Heat the vegetable oil in your frying pan or wok, then brown the mince on a high heat. Add the greens and fry until slightly wilted. Add the doubanjiang, garlic, ginger and spring onion, and stir fry for a minute or two, until fragrant. Add the soy sauce and shao xing, then add the stock and sugar. Bring it all to a boil, then add the noodles. Depending on the size of your pan, you may need to add the noodles in batches, and press them gently into the liquid as they start to soften. Cook on a strong simmer, covered, until the noodles are plump and glassy, and the liquid is almost cooked away (about 7 minutes for dangmyeon noodles). You can remove the lid and turn the heat up at the end to cook away any extra liquid if required. Ladle into bowls and summon your inner Sichuan mother-in-law as you slurp.

Quick chicken stock
500g free range chicken wings
One medium onion, skin on, sliced
Four cloves garlic, skins on, chopped in half
Any vege ends you have lying about

Place everything in a pot and cover with 1.5 litres water. Bring to a boil, then turn the heat down and cook on a low simmer, covered, for at least an hour, but preferably 2-4 hours. Strain and your stock is ready to use. I save the chicken meat either for my spoilt cats, or to crisp up in a little oil and use in fried rice.

Slow cooker chicken stock
I use this method to make larger batches of stock, which I then freeze in 750ml - 1litre quantities, so I always have some on hand. Cooking the stock for longer provides a richer broth, so I usually make it this way, unless I’m caught short, in which case I use the quick method above.
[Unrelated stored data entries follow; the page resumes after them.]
(** X11: the plugin built without options never touches a text without the
    library import, nor one without a class that extends something. *)
Theorem pipeline_skips_unrelated code :
  ~ imports_library code \/ ~ extends_something code ->
  exportsClassComponent code = false /\ pipeline code = code.
Proof.
  intros H.
  pose proof (exportsClassComponent_false_without H) as E.
  split; auto. unfold pipeline, pluginVfd, transform.
  apply handler_false. unfold default_options; cbn [isClassComponent].
  rewrite E. apply andb_false_r.
Qed.

Lemma pipeline_skips_unrelated_witness :
  exportsClassComponent (js "class Foo extends Vue {} export default Foo;")
  = false
  /\ pipeline (js "class Foo extends Vue {} export default Foo;")
     = js "class Foo extends Vue {} export default Foo;".
Proof.
  apply (@pipeline_skips_unrelated
           (js "class Foo extends Vue {} export default Foo;")).
  left. intros H. apply found_import in H. vm_compute in H. discriminate H.
Defined.

(** * Further properties of the rewriter *)

Lemma wrapped_length X : length (wrapped X) = 29 + length X.
Proof. unfold wrapped. rewrite !length_app. simpl. lia. Qed.

Lemma Rewritten_length s out : Rewritten s out -> length s <= length out.
Proof.
  induction 1 as [|pre post X t out _ H _ IH]; auto.
  rewrite !length_app, wrapped_length, (starts_assignment_length H). lia.
Qed.

Lemma transformedCode_length s : length s <= length (transformedCode s).
Proof. apply Rewritten_length, transformedCode_Rewritten. Qed.

Lemma transformedCode_fixed s : transformedCode s = s <-> no_assignment s.
Proof.
  split; [|apply transformedCode_unmatched].
  destruct (first_assignment s) as [N|(pre & post & X & t & -> & U & H)]; auto.
  intros E. rewrite (transformedCode_first U H) in E.
  apply (f_equal (@length _)) in E.
  rewrite !length_app, wrapped_length, (starts_assignment_length H) in E.
  pose proof (transformedCode_length t). lia.
Qed.

(** X12: the rewriter leaves no assignment behind: in its output the pattern
    matches nowhere, so a second pass changes nothing. *)
Theorem transformedCode_settles s :
  no_assignment (transformedCode s)
  /\ exec re_sfc_main (transformedCode s) = None
  /\ transformedCode (transformedCode s) = transformedCode s.
Proof.
  pose proof (Rewritten_no_assignment (transformedCode_Rewritten s)) as N.
  split; [exact N | split].
  - apply exec_sfc_None. exact N.
  - apply transformedCode_idempotent.
Qed.

(** X13: the rewriter only adds: its output is never shorter than the input,
    and it is the input itself exactly when no assignment starts anywhere in
    the text. *)
Theorem transformedCode_only_adds s :
  length s <= length (transformedCode s)
  /\ (transformedCode s = s <-> no_assignment s)
  /\ (transformedCode s = s <-> exec re_sfc_main s = None).
Proof.
  split; [apply transformedCode_length | split].
  - apply transformedCode_fixed.
  - rewrite exec_sfc_None. apply transformedCode_fixed.
Qed.

(** X14: the handler changes a text exactly when the predicate accepts it,
    and then the output is at least the 48 units of the import line longer
    than the input. *)
Theorem handler_changes_when_accepted options code :
  (handler options code = code <-> isClassComponent options code = false)
  /\ (isClassComponent options code = true ->
        length code + 48 <= length (handler options code)).
Proof.
  assert (isClassComponent options code = true ->
          length code + 48 <= length (handler options code)) as L.
  { intros H. rewrite (handler_true _ _ H), length_app.
    pose proof (transformedCode_length code).
    assert (length vueFacingImport = 48) as E by reflexivity. lia. }
  split; auto. split; [|apply handler_false].
  destruct (isClassComponent options code) eqn:E; auto.
  intros C. specialize (L eq_refl). rewrite C in L. lia.
Qed.

Lemma handler_changes_when_accepted_witness :
  length (js "let x;") + 48 <= length (handler accept_all (js "let x;")).
Proof.
  apply (proj2 (handler_changes_when_accepted accept_all (js "let x;"))).
  reflexivity.
Defined.

(** X15: the file test of the transform descriptor accepts exactly the paths
    that end in [.vue], in lower case and with nothing behind it. *)
Theorem vue_file_test path :
  (forall options, test (pluginVfd options) = re_vue_file)
  /\ (found path re_vue_file = true <-> exists stem, path = stem ++ js ".vue").
Proof.
  split; [reflexivity|].
  rewrite found_spec. unfold re_vue_file. cbn [Matches source ignoreCase].
  split.
  - intros (pre & post & st & -> & m1 & H1 & -> & H2).
    apply Matches_lit in H1 as [E1 _]. cbn [ahead] in E1.
    rewrite H2, app_nil_r in E1. subst post. eauto.
  - intros (stem & ->).
    exists stem, (js ".vue"), (mkState [] []). split; auto.
    exists (mkState [] []). split; [apply Matches_lit; auto|]. split; auto.
Qed.

(** X16: when the plugin built without options fires.  It changes a text
    exactly when none of the three markers occurs in it, it imports from the
    library, and it holds a class that extends Vue or else a class that
    extends something with a default export that tips the score to 51; the
    output is then the import line followed by the rewritten text. *)
Theorem pipeline_fires_exactly code :
  (pipeline code <> code <->
     (forall mk, In mk markers -> ~ Occurs mk code)
     /\ imports_library code
     /\ (extends_Vue code
         \/ (extends_something code /\ exports_not_object code
             /\ ~ exports_not_capital code)))
  /\ (pipeline code <> code ->
        pipeline code = vueFacingImport ++ transformedCode code).
Proof.
  rewrite <- passesPreflight_markers.
  rewrite <- found_import, <- found_extends_vue, <- found_extends,
    <- found_export_not_object, <- found_export_not_capital.
  assert (exportsClassComponent code = true <->
          found code re_import = true
          /\ (found code re_extends_vue = true
              \/ (found code re_extends = true
                  /\ found code re_export_not_object = true
                  /\ found code re_export_not_capital <> true))) as R.
  { unfold exportsClassComponent. rewrite run_gate.
    destruct (found code re_import), (found code re_extends_vue),
      (found code re_extends), (found code re_export_not_object),
      (found code re_export_not_capital); simpl;
      intuition (try discriminate; try congruence). }
  rewrite <- R. clear R.
  unfold pipeline, pluginVfd, transform.
  assert (isClassComponent default_options code
          = passesPreflight code && exportsClassComponent code) as D
    by reflexivity.
  destruct (isClassComponent default_options code) eqn:E.
  - symmetry in D. apply andb_true_iff in D as [D1 D2].
    rewrite (handler_true _ _ E). split; [|reflexivity].
    split; [auto|]. intros _ C. apply (f_equal (@length _)) in C.
    rewrite length_app in C. pose proof (transformedCode_length code).
    assert (length vueFacingImport = 48) as L by reflexivity. lia.
  - rewrite (handler_false _ _ E). split; [|congruence].
    split; [congruence|]. intros [D1 D2]. rewrite D1, D2 in D. discriminate D.
Qed.

Lemma pipeline_fires_exactly_witness :
  pipeline case_A = vueFacingImport ++ transformedCode case_A.
Proof.
  apply (proj2 (pipeline_fires_exactly case_A)).
  vm_compute. discriminate.
Defined.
One free range chicken frame (carcass)
500g free range chicken wings or chicken feet
Two large handfuls onion skins, which I save in the freezer (you can substitute one large whole onion, sliced)
A head of garlic, broken into cloves, or a large handful of onion skins if you've been saving them in the freezer like I do
Any vege ends you have lying about

Put everything in your slow cooker, fill with water until the chicken is just covered, then cook on high for 12-24 hours. Strain, then use. Stock can be refrigerated for about a week, or frozen for months.